Image by Michael Wood
I’ve interviewed Steven James Adams several times over the years, to the point where it almost feels like an ongoing conversation with long hiatuses. Promoting his wonderful new album Old Magick (out on Fortuna POP! on 4th March), we had a long chat that found Adams as charming and self-deprecating as ever but perhaps even more reflective than usual. His last record House Music was intended to be a folk record and ended up anything but, so I wondered what album he wasn’t making this time.
“I like to work to a brief but then my problem is that I then change the brief as I go along and convince myself I’ve done the right thing. This time I wanted to be more anchored, and I’d wanted to work with Dan [Michaelson, producer and musician] for a long time, so it just came about naturally – if we were going to work on a record, just me and him, then it would have its own aesthetic, which may be a bit closer to the folk thing that I’ve been talking about for a long time, it’s certainly more stripped down and bit less fussy, maybe, than the last record.”
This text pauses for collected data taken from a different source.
Definition ctx_words (l : access_layer) (k : ctx_kind) : ctx_type k → list Z :=
  match k with
  | FMAP => match l with
      | SOFT_LAYER => fmap_words | EQDMA_LAYER => eqdma_fmap_words | CPM5_LAYER => eqdma_cpm5_fmap_words end
  | SW _ => match l with
      | SOFT_LAYER => sw_words | EQDMA_LAYER => eqdma_sw_words | CPM5_LAYER => eqdma_cpm5_sw_words end
  | PFETCH => match l with
      | SOFT_LAYER => pfetch_words | EQDMA_LAYER => eqdma_pfetch_words
      | CPM5_LAYER => eqdma_cpm5_pfetch_words end
  | CMPT => match l with
      | SOFT_LAYER => cmpt_words | EQDMA_LAYER => eqdma_cmpt_words | CPM5_LAYER => eqdma_cpm5_cmpt_words end
  | INTR_AGGR => match l with
      | SOFT_LAYER => intr_words | EQDMA_LAYER => eqdma_intr_words | CPM5_LAYER => eqdma_cpm5_intr_words end
  | HW _ | CREDIT _ => λ _, []
  end.

(** What is read from the words, over what the caller's structure held. *)
Definition ctx_of_words (l : access_layer) (k : ctx_kind) : list Z → ctx_type k → ctx_type k :=
  match k with
  | FMAP => λ ws _, match l with
      | SOFT_LAYER => fmap_of_words ws | EQDMA_LAYER => eqdma_fmap_of_words ws
      | CPM5_LAYER => eqdma_cpm5_fmap_of_words ws end
  | SW _ => λ ws old, match l with
      | SOFT_LAYER => sw_of_words ws old | EQDMA_LAYER => eqdma_sw_of_words ws
      | CPM5_LAYER => eqdma_cpm5_sw_of_words ws end
  | PFETCH => λ ws old, match l with
      | SOFT_LAYER => pfetch_of_words ws old | EQDMA_LAYER => eqdma_pfetch_of_words ws
      | CPM5_LAYER => eqdma_cpm5_pfetch_of_words ws end
  | CMPT => λ ws old, match l with
      | SOFT_LAYER => cmpt_of_words ws old | EQDMA_LAYER => eqdma_cmpt_of_words ws
      | CPM5_LAYER => eqdma_cpm5_cmpt_of_words ws end
  | INTR_AGGR => λ ws old, match l with
      | SOFT_LAYER => intr_of_words ws old | EQDMA_LAYER => eqdma_intr_of_words ws
      | CPM5_LAYER => eqdma_cpm5_intr_of_words ws end
  | HW _ => λ ws _, match l with
      | SOFT_LAYER => hw_of_words ws | EQDMA_LAYER => eqdma_hw_of_words ws
      | CPM5_LAYER => eqdma_cpm5_hw_of_words ws end
  | CREDIT _ => λ ws _, match l with
      | SOFT_LAYER => cr_of_words ws | EQDMA_LAYER => eqdma_credit_of_words ws
      | CPM5_LAYER => eqdma_cpm5_credit_of_words ws end
  end.

(** The contexts a layer can hold; the hardware's own contexts and the
    credits are not written by the driver. *)
Definition ctx_wf (l : access_layer) (k : ctx_kind) : ctx_type k → Prop :=
  match k with
  | FMAP => match l with
      | SOFT_LAYER => fmap_wf | EQDMA_LAYER => eqdma_fmap_wf | CPM5_LAYER => eqdma_cpm5_fmap_wf end
  | SW _ => match l with
      | SOFT_LAYER => sw_wf | EQDMA_LAYER => eqdma_sw_wf | CPM5_LAYER => eqdma_cpm5_sw_wf end
  | PFETCH => match l with
      | SOFT_LAYER => pfetch_wf | EQDMA_LAYER => eqdma_pfetch_wf | CPM5_LAYER => eqdma_cpm5_pfetch_wf end
  | CMPT => match l with
      | SOFT_LAYER => cmpt_wf | EQDMA_LAYER => eqdma_cmpt_wf | CPM5_LAYER => eqdma_cpm5_cmpt_wf end
  | INTR_AGGR => match l with
      | SOFT_LAYER => intr_wf | EQDMA_LAYER => eqdma_intr_wf | CPM5_LAYER => eqdma_cpm5_intr_wf end
  | HW _ | CREDIT _ => λ _, False
  end.

(** What is read back of [c] into a structure that held [old]: the soft IP
    has fewer fields and leaves the others alone; the two other layers alter
    the virtio base and the PASID of an interrupt ring. *)
Definition ctx_held (l : access_layer) (k : ctx_kind) : ctx_type k → ctx_type k → ctx_type k :=
  match k with
  | SW _ => λ old c, match l with
      | SOFT_LAYER => sw_keep old c | EQDMA_LAYER => eqdma_sw_held c | CPM5_LAYER => eqdma_cpm5_sw_held c end
  | PFETCH => λ old c, if l is SOFT_LAYER then pfetch_keep old c else c
  | CMPT => λ old c, if l is SOFT_LAYER then cmpt_keep old c else c
  | INTR_AGGR => λ old c, match l with
      | SOFT_LAYER => intr_keep old c | EQDMA_LAYER => eqdma_intr_held c
      | CPM5_LAYER => eqdma_cpm5_intr_held c end
  | FMAP | HW _ | CREDIT _ => λ _ c, c
  end.

Lemma ctx_count_le l k : (ctx_count l k <= 8)%nat.
Proof. destruct l, k; simpl; lia. Qed.

Lemma ctx_of_words_words l k c old ws :
  ctx_wf l k c → (∀ i, (i < ctx_count l k)%nat → word ws i = u32 (word (ctx_words l k c) i)) →
  ctx_of_words l k ws old = ctx_held l k old c.
Proof.
  destruct k, l; simpl; try done; eauto using fmap_of_words_words, sw_of_words_words,
    pfetch_of_words_words, cmpt_of_words_words, intr_of_words_words, eqdma_fmap_of_words_words,
    eqdma_sw_of_words_words, eqdma_pfetch_of_words_words, eqdma_cmpt_of_words_words,
    eqdma_intr_of_words_words, eqdma_cpm5_fmap_of_words_words, eqdma_cpm5_sw_of_words_words,
    eqdma_cpm5_pfetch_of_words_words, eqdma_cpm5_cmpt_of_words_words,
    eqdma_cpm5_intr_of_words_words.
Qed.

Section layers.
Context {dev : Type} `{TimelyDevice dev}.
Implicit Types s : hw_state dev.

(** Reading and writing through a layer are the indirect operations on the
    selector of the kind. *)
Lemma ctx_conf_read l k qid old :
  ctx_conf (dev := dev) l k qid (Some old) QDMA_HW_ACCESS_READ =
  (r ← qdma_indirect_reg_read (ctx_sel k) qid (ctx_count l k);
   if r.1 <? 0 then mret (r.1, Some old)
   else mret (QDMA_SUCCESS, Some (ctx_of_words l k r.2 old))).
Proof using. by destruct l, k as [|[]| | | |[]|[]]. Qed.

Lemma ctx_conf_write l k qid c :
  ctx_wf l k c →
  ctx_conf (dev := dev) l k qid (Some c) QDMA_HW_ACCESS_WRITE =
  (rv ← qdma_indirect_reg_write (ctx_sel k) qid (ctx_words l k c); mret (rv, Some c)).
Proof using.
  destruct k as [|[]| | | |[]|[]], l; try done; intros Hwf; cbn [ctx_conf].
  - unfold qdma_cmpt_ctx_conf, qdma_cmpt_context_write. pose proof (cmf_trig _ Hwf).
    by replace (cmpt_trig_mode c >? _) with false by lia.
  - unfold eqdma_cmpt_ctx_conf, eqdma_cmpt_context_write. pose proof (ecf_trig _ Hwf).
    by replace (cmpt_trig_mode c >? _) with false by lia.
  - unfold eqdma_cpm5_cmpt_ctx_conf, eqdma_cpm5_cmpt_context_write. pose proof (xcf_trig _ Hwf).
    by replace (cmpt_trig_mode c >? _) with false by lia.
Qed.

(** C10. Whichever access layer is installed (soft IP, EQDMA or CPM5) and
    whichever context is programmed (function map, software context of either
    direction, prefetch, completion, interrupt ring): the call succeeds, the
    same context read back afterwards is the one programmed as that layer holds
    it, the device is idle with the register lock free, and any other context
    (another queue or function of the 4096, or another kind, the hardware's
    own and the credits included) reads the same as before. *)
Theorem ctx_conf_roundtrip l k s qid c old :
  idle s → ctx_wf l k c →
  ∃ s1 s2,
    ctx_conf l k qid (Some c) QDMA_HW_ACCESS_WRITE s = Some ((QDMA_SUCCESS, Some c), s1) ∧
    ctx_conf l k qid (Some old) QDMA_HW_ACCESS_READ s1 =
      Some ((QDMA_SUCCESS, Some (ctx_held l k old c)), s2) ∧ idle s2 ∧
    ∀ k' qid' old', k' ≠ k ∨ cmd_qid qid' ≠ cmd_qid qid →
      ∃ c' s3 s4,
        ctx_conf l k' qid' (Some old') QDMA_HW_ACCESS_READ s = Some ((QDMA_SUCCESS, Some c'), s3) ∧
        ctx_conf l k' qid' (Some old') QDMA_HW_ACCESS_READ s1 = Some ((QDMA_SUCCESS, Some c'), s4).
Proof using Type*.
  intros Hs Hwf.
  destruct (write_then_read (ctx_sel k) qid (ctx_words l k c) _ s Hs (ctx_count_le l k))
    as (s1 & s2 & ws & E1 & E2 & Hs2 & Hw).
  exists s1, s2. rewrite ctx_conf_write, ctx_conf_read by done. unfold mbind, hwm_bind.
  rewrite E1, E2. split_and!; [done| |done|].
  { simpl. by rewrite (ctx_of_words_words l k c). }
  intros k' qid' old' Hne.
  destruct (write_read_other (ctx_sel k) qid (ctx_words l k c) (ctx_sel k') qid' _ s Hs
    (ctx_count_le l k')) as (s1' & s3 & s4 & ws' & E1' & E3 & E4).
  { destruct Hne as [Hne|]; [left|by right]. intros E. apply Hne.
    by destruct k as [|[]| | | |[]|[]], k' as [|[]| | | |[]|[]]. }
  rewrite E1 in E1'. simplify_eq. rewrite !ctx_conf_read. unfold mbind, hwm_bind.
  rewrite E3, E4. by eexists _, _, _.
Qed.
End layers.

(** ** Instances *)

Lemma sim_reads_pure a (d : sim) : (dev_read a d).2 = d.
Proof. cbn. by destruct (sim_decode a). Qed.

(** The EQDMA with IP 4.0, seen from a virtual function. *)
Definition eqdma_vf_device : sim := mk_sim (λ _, 0) (λ _, 0) (λ _ _ _, 0) 0
  (λ a, if a =? 0x5014 then 0x1fd30010 else 0).

Lemma hw_access_init_which_witness :
  qdma_hw_access_init false true 1 (Some soft_hw_access) (mk_hw eqdma_vf_device false) =
  Some ((QDMA_SUCCESS, Some eqdma_hw_access), mk_hw eqdma_vf_device false).
Proof. exact (hw_access_init_which false sim_reads_pure 1 soft_hw_access (mk_hw eqdma_vf_device false)). Defined.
Something else we discussed last time was Adams’ conscious decision to avoid going for the easy option of humour and ‘snark’ in his lyrics, which seems even more evident this time.
“It’s quite nice to hear that, that’s how life should work I guess: something changes and you move on. You kind of absorb that change. I don’t consciously think now, ‘oh, that’s a bit spiteful’, or ‘that’s a bit funny’. It just comes naturally. The only thing I struggled with a bit on this record was – and this is probably more information than anyone could want – I tried not to ask too many questions.
“I discovered it’s really easy to write songs that are just a list of questions, or in conclusion you end up asking a question. That frustrates me, I want to be more didactic and aggressive!”
Album opener and single Togetherness (“you are welcome here, but you’ve been taken for a ride”) address the current refugee situation in what is – whilst not exactly a Billy Bragg song – surely Adams’ most explicitly political writing yet.
“I’d say that it’s incumbent on songwriters to be political, and I think it’s an area where I’ve usually failed and probably will continue to. I don’t seem to have that voice. I can’t seem to put my thoughts into something that works in a song format normally, that song was an exception. That song purely came from a place of rage, I suddenly got sick of this fucking country and all the fucking racists with their stupid justifications.”
Despite that, it’s actually quite gentle and positive, and seems to address the refugees rather than the racists. “You’re right, even though it comes from a place of being cross with racists, it’s not addressed to Britain First. It came out that way because otherwise it would be some kind of weird, shouty thing. I get that it’s a bit pretty or even that it’s a bit fey or twee, but I was quite pleased with the fact that lyrically it’s doing one thing and musically it’s doing another thing.”
The ‘k’ at the end of Old Magick is revealing, even without references to The Golden Bough and – on previous records – the likes of Kenneth Anger and Graham Bond. Adams seems to be increasingly referencing matters that we might lazily call ‘the occult’. “I don’t want to sound like someone who takes their thing too seriously, but sometimes the songs write themselves, and when ‘the work’ happens, it can be like a divining rod, it takes you to a place and sometimes, emotionally or spiritually or whatever… sometimes you must just follow the things that keep niggling in your head. And I keep coming back to that stuff because I’m interested in it. The specific reference to the Golden Bough – well, this is completely separate to my interests in magick with a k, but I’ve got friends who are involved in what I guess you could call new age-y stuff, some of which isn’t entirely my bag, and The Golden Bough was sort of my reaction to that. I’ve been reading bits of David Eagleman and easy-to-grasp neuroscience, and I just had this big jumble in my head of people searching for meaning and – well, it’s the same stuff that fucking everybody say, ‘maybe there is meaning’ or ‘maybe there isn’t meaning’, ‘hey, let’s write a song about that, there you go!’”
The link between neuro-science and this sort of ‘occult’ thinking is instructive. “Yes, and part of my justification for writing about it – and I would probably do more of it – but I think that this stuff needs to live outside of the ‘tribe’ that it’s been adopted by, or is seen to be owned by. This isn’t a dig at anybody, but all that magick and occult stuff tends to be the domain of people who dress exclusively in black and all wear the same sort of Celtic jewellery. It’s definitely worth talking about – or singing about in my case – and I’m sort of sad that I don’t do explicitly country music anymore because I think the more decontextualized it is, the more fun you can have with it. It’s fun to read about and it’s fun to think about, to see where it can take you.”